Stored data entries:
##############################

Notation "x <- m ;; k" := (bind m (fun x => k))
  (at level 61, m at next level, right associativity).

(** A read of the memory that leaves no event. *)
Definition peek {K A} (f : K -> A) : M K A := fun s => (f (mem s), s).
(** A read of the memory logged as [e]. *)
Definition read {K A} (e : event) (f : K -> A) : M K A :=
  fun s => (f (mem s), {| mem := mem s; log := log s ++ [e] |}).
(** An update of the memory logged as [e]. *)
Definition update {K} (e : event) (f : K -> K) : M K unit :=
  fun s => (tt, {| mem := f (mem s); log := log s ++ [e] |}).

(** The body of a [for] loop run over the items of [l]. *)
Fixpoint for_each {K A} (body : A -> Z -> M K A) (l : list Z) (a : A) : M K A :=
  match l with
  | [] => ret a
  | c :: l' => a' <- body a c ;; for_each body l' a'
  end.

(** ** The candidate slots *)

(** [struct cass_cpu_cand]. *)
Record cass_cpu_cand : Type := { cand_cpu : Z; cand_load : Z }.

(** [struct cass_cpu_cand cands[2]]; a pointer into the array is the index
    of the slot it points to. *)
Definition cands_t : Type := (cass_cpu_cand * cass_cpu_cand)%type.

Definition slot (cs : cands_t) (i : Z) : cass_cpu_cand :=
  if i =? 0 then fst cs else snd cs.

Definition slot_put (cs : cands_t) (i : Z) (v : cass_cpu_cand) : cands_t :=
  if i =? 0 then (v, snd cs) else (fst cs, v).

(** [ptr->cpu = c] and [ptr->load = l] for [ptr = &cands[i]]. *)
Definition set_cpu (cs : cands_t) (i c : Z) : cands_t :=
  slot_put cs i {| cand_cpu := c; cand_load := cand_load (slot cs i) |}.
Definition set_load (cs : cands_t) (i l : Z) : cands_t :=
  slot_put cs i {| cand_cpu := cand_cpu (slot cs i); cand_load := l |}.

(** The locals of the loop that outlive an iteration: the array, [best]
    and [cidx]. *)
Record loop_state : Type := { ls_cands : cands_t; ls_best : Z; ls_cidx : Z }.

(** ** cass_select_task_rq_fair *)

Section Cass.
Context {K : Type} (ops : kernel K).

(** [rq->cfs.avg.load_avg] and [task_h_load(t)], as the [unsigned long]
    values the code receives. *)
Definition cpu_load (k : K) (cpu : Z) : Z := ulong (rq_load_avg ops k cpu).
Definition h_load (k : K) (t : task) : Z := ulong (task_h_load ops k t).

(** Lines 58-61: the CPUs valid for a task whose [oom_score_adj] is [adj]. *)
Definition cass_cpus (adj : Z) : cpumask :=
  let asym_cpus :=
    if (adj >? -1) && (adj <? 225) then cpu_perf_mask ops else cpu_lp_mask ops in
  let (cpus, nonempty) :=
    cpumask_and (nr_cpumask_bits ops) (cpu_online_mask ops) asym_cpus in
  if negb nonempty then cpumask_copy (cpu_online_mask ops) else cpus.

(** Lines 71-72: [want_affine], from the answer [ww] of [wake_wide] and the
    value held by the local [cpu]. *)
Definition cass_want_affine (ww cpu : Z) (cpus : cpumask) : Z :=
  c_and (c_not ww) (of_bool (cpumask_test_cpu cpu cpus)).

(** Lines 66-79: the stock wake_affine idle path.  The result is
    [Some r] when the function returns [r] at line 78, and [None] when
    control reaches line 85; [want_affine] is handed on in both cases.
    [cpu] is the value of the local [cpu], which line 48 declares without
    an initialiser and nothing assigns before line 72. *)
Definition cass_wake_affine (p : task)
    (prev_cpu sd_flag wake_flags sibling_count_hint : Z)
    (sync this_cpu cpu : Z) (cpus : cpumask) : M K (option Z * Z) :=
  if truthy (Z.land sd_flag (SD_BALANCE_WAKE ops))
     || truthy (Z.land wake_flags (WF_TTWU ops)) then
    let wa_cpu := nr_cpumask_bits ops in
    _ <- update (EvRecordWakee p) (fun k => record_wakee ops k p) ;;
    ww <- read (EvWakeWide p sibling_count_hint)
               (fun k => wake_wide ops k p sibling_count_hint) ;;
    let want_affine := cass_want_affine ww cpu cpus in
    wa_cpu <- (if truthy want_affine then
                 read (EvWakeAffineIdle this_cpu prev_cpu sync)
                      (fun k => wake_affine_idle ops k this_cpu prev_cpu sync)
               else ret wa_cpu) ;;
    if negb (wa_cpu =? nr_cpumask_bits ops) then
      r <- read (EvSelectIdleSibling p prev_cpu wa_cpu)
                (fun k => select_idle_sibling ops k p prev_cpu wa_cpu) ;;
      ret (Some r, want_affine)
    else ret (None, want_affine)
  else ret (None, 0).

(** Lines 85-88: [p_load], initialised to 0 at line 49. *)
Definition cass_p_load (p : task) (sd_flag wake_flags : Z) : M K Z :=
  let p_load := 0 in
  if negb (truthy (Z.land sd_flag (SD_BALANCE_FORK ops)))
     && negb (truthy (Z.land wake_flags (WF_FORK ops))) then
    _ <- update (EvSyncEntityLoadAvg p) (fun k => sync_entity_load_avg ops k p) ;;
    read (EvTaskHLoad p) (fun k => h_load k p)
  else ret p_load.

(** Lines 105-127: the slot [curr = &cands[cidx]] is filled with the CPU and
    its load, and the load is adjusted for [p]. *)
Definition cass_project (sync p_queued prev_cpu this_cpu p_load : Z)
    (cs : cands_t) (curr : Z) (cpu : Z) : M K cands_t :=
  l <- read (EvRqLoadAvg cpu) (fun k => cpu_load k cpu) ;;
  let cs := set_cpu cs curr cpu in
  let cs := set_load cs curr l in
  if truthy sync then
    let cs :=
      if negb (cand_cpu (slot cs curr) =? prev_cpu)
      then set_load cs curr (ulong_add (cand_load (slot cs curr)) p_load)
      else cs in
    if cand_cpu (slot cs curr) =? this_cpu then
      w <- read (EvTaskHLoad (current ops)) (fun k => h_load k (current ops)) ;;
      ret (set_load cs curr (lsub_positive (cand_load (slot cs curr)) w))
    else ret cs
  else
    let cs :=
      if truthy p_queued && negb (cand_cpu (slot cs curr) =? prev_cpu)
      then set_load cs curr (ulong_add (cand_load (slot cs curr)) p_load)
      else cs in
    let cs :=
      if negb (truthy p_queued)
      then set_load cs curr (ulong_add (cand_load (slot cs curr)) p_load)
      else cs in
    ret cs.

(** Lines 134-137: [best] and [cidx] after the comparison. *)
Definition cass_compare (cs : cands_t) (best cidx : Z) : loop_state :=
  let curr := cidx in
  if (best =? curr) || (cand_load (slot cs curr) <=? cand_load (slot cs best))
  then {| ls_cands := cs; ls_best := curr; ls_cidx := Z.lxor cidx 1 |}
  else {| ls_cands := cs; ls_best := best; ls_cidx := cidx |}.

(** Lines 104-137: one iteration of the loop. *)
Definition cass_loop_body (sync p_queued prev_cpu this_cpu p_load : Z)
    (ls : loop_state) (cpu : Z) : M K loop_state :=
  cs <- cass_project sync p_queued prev_cpu this_cpu p_load
          (ls_cands ls) (ls_cidx ls) cpu ;;
  ret (cass_compare cs (ls_best ls) (ls_cidx ls)).

(** Lines 103-140: the loop over [cpus] and the CPU of [best].  [cands0] is
    the content of the uninitialised array [cands]. *)
Definition cass_find_best (sync p_queued prev_cpu this_cpu p_load : Z)
    (cpus : cpumask) (cands0 : cands_t) : M K Z :=
  ls <- for_each (cass_loop_body sync p_queued prev_cpu this_cpu p_load)
          (for_each_cpu (nr_cpumask_bits ops) cpus)
          {| ls_cands := cands0; ls_best := 0; ls_cidx := 0 |} ;;
  ret (cand_cpu (slot (ls_cands ls) (ls_best ls))).

(** Lines 46-47: [sync] and [p_queued] as initialised. *)
Definition cass_sync_init (wake_flags cur_flags : Z) : Z :=
  c_and (Z.land wake_flags (WF_SYNC ops))
        (c_not (Z.land cur_flags (PF_EXITING ops))).
Definition cass_p_queued (on_rq : Z) (p : task) : Z :=
  c_or on_rq (of_bool (current ops =? p)).

(** The whole function.  [cpu0] and [cands0] are the indeterminate initial
    contents of the locals [cpu] and [cands]. *)
Definition cass_select_task_rq_fair (p : task)
    (prev_cpu sd_flag wake_flags sibling_count_hint : Z)
    (cpu0 : Z) (cands0 : cands_t) : M K Z :=
  cur_flags <- peek (fun k => task_flags ops k (current ops)) ;;
  let sync := cass_sync_init wake_flags cur_flags in
  on_rq <- peek (fun k => task_on_rq_queued ops k p) ;;
  let p_queued := cass_p_queued on_rq p in
  let this_cpu := smp_processor_id ops in
  adj <- peek (fun k => oom_score_adj ops k p) ;;
  let cpus := cass_cpus adj in
  wa <- cass_wake_affine p prev_cpu sd_flag wake_flags sibling_count_hint
          sync this_cpu cpu0 cpus ;;
  match wa with
  | (Some r, _) => ret r
  | (None, want_affine) =>
      p_load <- cass_p_load p sd_flag wake_flags ;;
      let sync := Z.land sync want_affine in
      cass_find_best sync p_queued prev_cpu this_cpu p_load cpus cands0
  end.

End Cass.

(** ** Vocabulary of the statements *)

(** A list in strictly ascending order: whatever comes later is larger. *)
Definition ascending (l : list Z) : Prop :=
  forall l1 x l2 y, l = l1 ++ x :: l2 -> In y l2 -> x < y.

(** The reducer as the specification words it (section 4.4), to be
    compared with the two-slot loop of the code: the running best after one
    more candidate [c], for projected loads [proj]; [c] replaces [best]
    when its load is less than or equal. *)
Definition pick (proj : Z -> Z) (best c : Z) : Z :=
  if proj c <=? proj best then c else best.

(** The calls of a log that update the kernel memory, in order. *)
Definition is_update_event (e : event) : bool :=
  match e with
  | EvRecordWakee _ | EvSyncEntityLoadAvg _ => true
  | _ => false
  end.
Definition updates (tr : list event) : list event := filter is_update_event tr.

(** The CPUs whose runqueue load a log reads, in the order of the reads. *)
Definition rq_reads (tr : list event) : list Z :=
  flat_map (fun e => match e with EvRqLoadAvg c => [c] | _ => [] end) tr.

Section Vocabulary.
Context {K : Type} (ops : kernel K).

(** The projected load of CPU [c]: what lines 105-127 leave in the [load]
    field of the slot they fill, in memory [k]. *)
Definition cass_projected (k : K) (sync p_queued prev_cpu this_cpu p_load c : Z) : Z :=
  let z := {| cand_cpu := 0; cand_load := 0 |} in
  cand_load (slot (fst (cass_project ops sync p_queued prev_cpu this_cpu p_load
                          (z, z) 0 c {| mem := k; log := [] |})) 0).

##############################

● TASK INSTRUCTIONS
Given the records above, restate word for word only the lines starting at the one with "if (adj >? -1)" and ending at the one with "(sync this_cpu cpu".

● RESPONSE
    if (adj >? -1) && (adj <? 225) then cpu_perf_mask ops else cpu_lp_mask ops in
  let (cpus, nonempty) :=
    cpumask_and (nr_cpumask_bits ops) (cpu_online_mask ops) asym_cpus in
  if negb nonempty then cpumask_copy (cpu_online_mask ops) else cpus.

(** Lines 71-72: [want_affine], from the answer [ww] of [wake_wide] and the
    value held by the local [cpu]. *)
Definition cass_want_affine (ww cpu : Z) (cpus : cpumask) : Z :=
  c_and (c_not ww) (of_bool (cpumask_test_cpu cpu cpus)).

(** Lines 66-79: the stock wake_affine idle path.  The result is
    [Some r] when the function returns [r] at line 78, and [None] when
    control reaches line 85; [want_affine] is handed on in both cases.
    [cpu] is the value of the local [cpu], which line 48 declares without
    an initialiser and nothing assigns before line 72. *)
Definition cass_wake_affine (p : task)
    (prev_cpu sd_flag wake_flags sibling_count_hint : Z)
    (sync this_cpu cpu : Z) (cpus : cpumask) : M K (option Z * Z) :=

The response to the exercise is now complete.